A seguito della nostra pubblicazione dell’appello di Osservatorio Repressione, riceviamo via social network una nota da Valerio Guizzardi dell’associazione Papillon, che volentieri riproponiamo sul giornale.
Dopo un tentativo, se non sbaglio nel 2005 o giù di lì, è riemerso ultimamente, in alcuni settori di movimento e in altri della sinistra non parlamentare, il tema dell’amnistia per le lotte sociali. Come componente dell’Associazione Culturale Papillon-Rebibbia di Bologna e militante politico, oggi esattamente come allora dichiaro il mio personale disaccordo e nostro come Papillon, ricollegandomi alle dichiarazioni di Vittorio Antonini, portavoce nazionale della nostra associazione di detenuti, già ampiamente rilasciate sul web e non solo.

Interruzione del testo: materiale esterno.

Lemma rbt_plug c : forall n t, cok n c -> rbt n t -> fits c t -> exists m, rbt m (plug c t).
Proof.
  induction c as [|f c IH]; intros n t Hc Ht Hf; [by exists n|]. cbn [plug cok] in *. destruct Hc as [Hs Hc].
  destruct (f_c f) eqn:Ef.
  - destruct Hc as (Hb & Hp & Hc). apply (IH n); [done| |by left]. unfold plug1. rewrite Ef. apply rbt_mkn.
    destruct Hf as [Hf|Hf]; [cbn in Hf; congruence|]. done.
  - apply (IH (S n)); [done| |right; unfold plug1; rewrite Ef; by apply black_root_mkn].
    unfold plug1. rewrite Ef. by apply rbt_mkn.
Qed.

Lemma rbt_unplug c : forall m t, rbt m (plug c t) -> exists n, cok n c /\ rbt n t /\ fits c t.
Proof.
  induction c as [|f c IH]; intros m t Ht; [exists m; split_and!; [done|done|by left]|]. cbn [plug] in Ht.
  destruct (IH _ _ Ht) as (n & Hc & Hp & Hf). unfold plug1 in Hp, Hf. rewrite rbt_mkn in Hp. unfold fits in Hf. rewrite black_root_mkn in Hf.
  destruct (f_c f) eqn:Ef.
  - destruct Hp as (H1 & H2 & H3 & H4). exists n. split_and!; [|done|by right]. cbn [cok]. rewrite Ef.
    destruct Hf as [Hf|Hf]; [done|congruence].
  - destruct n as [|n]; [done|]. destruct Hp. exists n. split_and!; [|done|by left]. cbn [cok]. by rewrite Ef.
Qed.

(** A tree that is one black node short: a red root may have red children, it
    is going to be black. *)
Definition deficient (n : nat) (t : tree) : Prop :=
  match t with Node Red l _ _ r => rbt n l /\ rbt n r | _ => rbt n t end.
Lemma rbt_deficient n t : rbt n t -> deficient n t.
Proof. destruct t as [|[] l a k r]; cbn; tauto. Qed.

(** The root's colour does not depend on what is in the hole. *)
Definition top_ok (c : ctx) : Prop := c <> [] -> black_root (plug c Leaf).
Lemma top_up f (c : ctx) : top_ok (f :: c) -> top_ok c.
Proof. intros Ht Hc. eapply plug_black; [done|]. by apply Ht. Qed.
Lemma top_black (f : frame) : top_ok [f] -> f_c f = Black.
Proof. intros Ht. specialize (Ht ltac:(done)). cbn in Ht. unfold plug1 in Ht. by apply black_root_mkn in Ht. Qed.
Lemma top_frame d a k u d' a' k' u' co (c : ctx) : top_ok (Fr d co a k u :: c) -> top_ok (Fr d' co a' k' u' :: c).
Proof.
  intros Ht _. specialize (Ht ltac:(done)). cbn [plug] in *. destruct c as [|g c].
  - cbn in *. unfold plug1 in *. by rewrite black_root_mkn in *.
  - by eapply plug_black.
Qed.

(** ** Reading around the hole *)

(** The sentinel in the hole points to the node above. *)
Definition hole_p (s : rb) (c : ctx) (x : tree) : Prop :=
  x = Leaf -> c <> [] -> exists n, rb_nodes s !! nil = Some n /\ rn_p n = cptr c.

Lemma hole_parent (s : rb) c x : rep s c x -> hole_p s c x -> c <> [] -> get_p (ptr x) s = Ok (cptr c, s).
Proof.
  intros Hr Hh Hc. destruct x as [|c0 l a k r]; cbn [RbTreeSpec.ptr].
  - destruct (Hh eq_refl Hc) as (n & En & <-). by apply get_p_ok.
  - by rewrite (get_p_ok _ _ _ (rep_node nil L _ _ _ _ _ _ _ Hr)).
Qed.

Lemma hole_color (s : rb) c x : rep s c x -> get_color (ptr x) s = Ok (tcolor x, s).
Proof.
  intros Hr. destruct x as [|c0 l a k r]; cbn [RbTreeSpec.ptr tcolor].
  - destruct Hr as [_ _ _ _ _ (n & En & Hb)]. by rewrite (get_color_ok _ _ _ En), Hb.
  - by rewrite (get_color_ok _ _ _ (rep_node nil L _ _ _ _ _ _ _ Hr)).
Qed.

Lemma hole_sibling (s : rb) d c0 a k u c x : rep s (Fr d c0 a k u :: c) x -> get_child (opp d) a s = Ok (ptr u, s).
Proof.
  intros Hr. pose proof (rep_frame _ _ _ _ _ Hr) as E. cbn [f_a f_d f_k f_c f_sib] in E.
  by rewrite (get_child_ok (opp d) _ _ _ E), (proj2 (child_mkrn _ _ _ _ _ _)).
Qed.

Lemma hole_below (s : rb) d c0 a k u c x : rep s (Fr d c0 a k u :: c) x -> get_child d a s = Ok (ptr x, s).
Proof.
  intros Hr. pose proof (rep_frame _ _ _ _ _ Hr) as E. cbn [f_a f_d f_k f_c f_sib] in E.
  by rewrite (get_child_ok d _ _ _ E), (proj1 (child_mkrn _ _ _ _ _ _)).
Qed.

Lemma opp_opp d : opp (opp d) = d.
Proof. by destruct d. Qed.

(** The children of the sibling [w] and their colours. *)
Lemma sibling_down (s : rb) d pc pa pk wc wn wa wk wf c x :
  rep s (Fr d pc pa pk (mkn d wc wn wa wk wf) :: c) x <->
  rep s (Fr d wc wa wk wf :: Fr (opp d) pc pa pk x :: c) wn.
Proof. rewrite rep_other, (rep_up _ _ (Fr d wc wa wk wf)). done. Qed.
(** ** Comparisons *)

(** [proc::operator<] and [proc::operator==] *)
Definition proc_lt (p q : proc) : bool :=
  if negb (pvrun p =? pvrun q) then pvrun p <? pvrun q
  else if negb (nice (pr_sched p) =? nice (pr_sched q)) then nice (pr_sched p) <? nice (pr_sched q)
  else ptid p <? ptid q.
Definition proc_eq (p q : proc) : bool := ptid p =? ptid q.

(** [proc_ptr] and [sleep_proc] compare what they point to. *)
Definition ptr_cmp {A} (f : proc -> proc -> A) (g : Z -> Z -> A) (l r : A) (m : gmap Z proc) (p q : Z) : A :=
  match m !! p, m !! q with
  | Some x, Some y => f x y
  | None, None => g p q
  | Some _, None => l
  | None, Some _ => r
  end.
Definition ptr_lt : gmap Z proc -> Z -> Z -> bool := ptr_cmp proc_lt Z.ltb true false.
Definition ptr_eq : gmap Z proc -> Z -> Z -> bool := ptr_cmp proc_eq Z.eqb false false.
Definition tid_lt : gmap Z proc -> Z -> Z -> bool := ptr_cmp (fun x y => ptid x <? ptid y) Z.ltb true false.
(** A [sleep_proc] is the process and its wake-up time. *)
Definition sleep_lt (m : gmap Z proc) (a b : Z * Z) : bool :=
  if negb (a.2 =? b.2) then a.2 <? b.2 else tid_lt m a.1 b.1.
Definition sleep_eq (m : gmap Z proc) (a b : Z * Z) : bool := ptr_eq m a.1 b.1.

(** ** The state of the process subsystem

    [sd]: a [shared_page_dir] with the reference count of its [shared_ptr]s. *)
Record sdir : Type := SDir { sd_dir : Z; sd_cloned : Z; sd_refs : Z }.

Section proc.
Context {F K : Type} `{FrameAlloc F} `{TableAlloc K}.
Variable sg : signums.
Variable kernel_page_dir : Z.
Notation vm := (@vm F K).

Record ps : Type := PS {
  procs : gmap Z proc;
  proc_list : rb (T := Z);
  run_queue : rb (T := Z);
  sleep_queue : rb (T := Z * Z);
  conds : gmap Z (llist Z);   (** the waiting lists of the condition variables *)
  cur_proc : Z;
  min_vruntime : Z;
  online : bool;
  last_sched : Z;
  next_tid : Z;
  now : Z;                           (** [devices::pit::get_ns_passed()] *)
  cpu_fpu : Z;                       (** the FPU registers *)
  sdirs : gmap Z sdir;
  tmp_dir : Z;                       (** [_tmp_dir] *)
  user_mem : gmap Z Z;               (** words written through user pointers *)
  pvm : vm;
  supply : Z                         (** the next address [new] returns *)
}.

Invito le compagne e i compagni, le amiche e gli amici che hanno aderito a quell’iniziativa a una seria riflessione: nelle disumane galere del nostro Paese i corpi di 67.000 detenuti/e ammucchiati in un sovraffollamento intollerabile, sottoposti alla regressione psicofisica, alla tortura e a ogni altro genere di illegalità, dal 2000 a oggi sono deceduti 2180 prigionieri, di cui 781 per suicidio. In altre parole siamo di fronte a una Strage di Stato. La nostra Associazione, da sempre, si batte senza risparmio per un provvedimento di amnistia e indulto generalizzati che faccia uscire non meno di 30.000 detenuti/e. Questo non solo per salvare vite umane, ma anche perché ci sia lo spazio e il tempo per una profonda e radicale riforma del Codice penale, di Procedura penale, del Regolamento carcerario e l’abrogazione delle leggi carcerogene come la Giovanardi sulle droghe, la Bossi-Fini sull’immigrazione e l’ex Cirielli sulla recidiva. Certo, per noi l’obiettivo strategico è l’abolizione del carcere tout court pensando a un futuro il più breve possibile. Ma ora, insieme, ragioniamo su ciò che è possibile qui e subito.
Proporre un’amnistia per i soli “reati” derivati dalle lotte sociali, settorializzarla quindi a una sola componente della classe, certamente quella più consapevole e combattiva, a mio/nostro parere, significa cadere nel corporativismo e desolidarizzare con i “dannati della terra”, quella parte di proletariato sempre più ampia espulsa dal mercato del lavoro e dal reddito, per questo criminalizzata poiché percepita come classe pericolosa, perciò ammassata nel nostro orribile circuito carcerario. Non come recitano le clamorose balle di Stato e dei partiti per “rieducarli” ma al solo scopo di incapacitazione e annichilimento.
Qualcuno della mia età ricorderà certamente quando nei rivoluzionari Settanta si andava sotto le mura di cinta a scontrarci con gli sbirri del regime Pci-Dc per non farli entrare a massacrare i prigionieri in rivolta sui tetti. Da allora sono passati molti anni, e ciò che era organico nel “Programma comunista” di ogni gruppo e organizzazione di classe, la liberazione delle masse diseredate appunto, oggi, purtroppo non ne è rimasto che uno sbiadito ricordo. Infatti, non a caso, la questione carceraria è stata espunta dall’agenda politica dei movimenti e si propone un provvedimento di amnistia per le sole lotte sociali. Lo dico senza agitazione contro nessuno e in amicizia; però, compagne e compagni, un’amnistia non può essere una “questione privata”, riservata solo a noi militanti politici e di classe. Al contrario dobbiamo lottare, perchè solo la lotta paga, per un provvedimento generalizzato il più ampio possibile che comprenda tutti i reati, tutta la popolazione carceraria. Compresi i “reati” sociali. Non possiamo lasciare 67.000 prigionieri al loro destino, perché è un destino di morte.
Invito tutti e tutte a riflettere sull’errore che state facendo. I movimenti e la sinistra che si è associata a questa iniziativa devono, a mio/nostro parere, entrare in massa in una lotta unitaria, trasversale a tutti i settori di classe, per un provvedimento di amnistia-indulto generalizzati che comprenda tutti i prigionieri che ora stanno crepando come cani in un circuito carcerario disumano e stragista.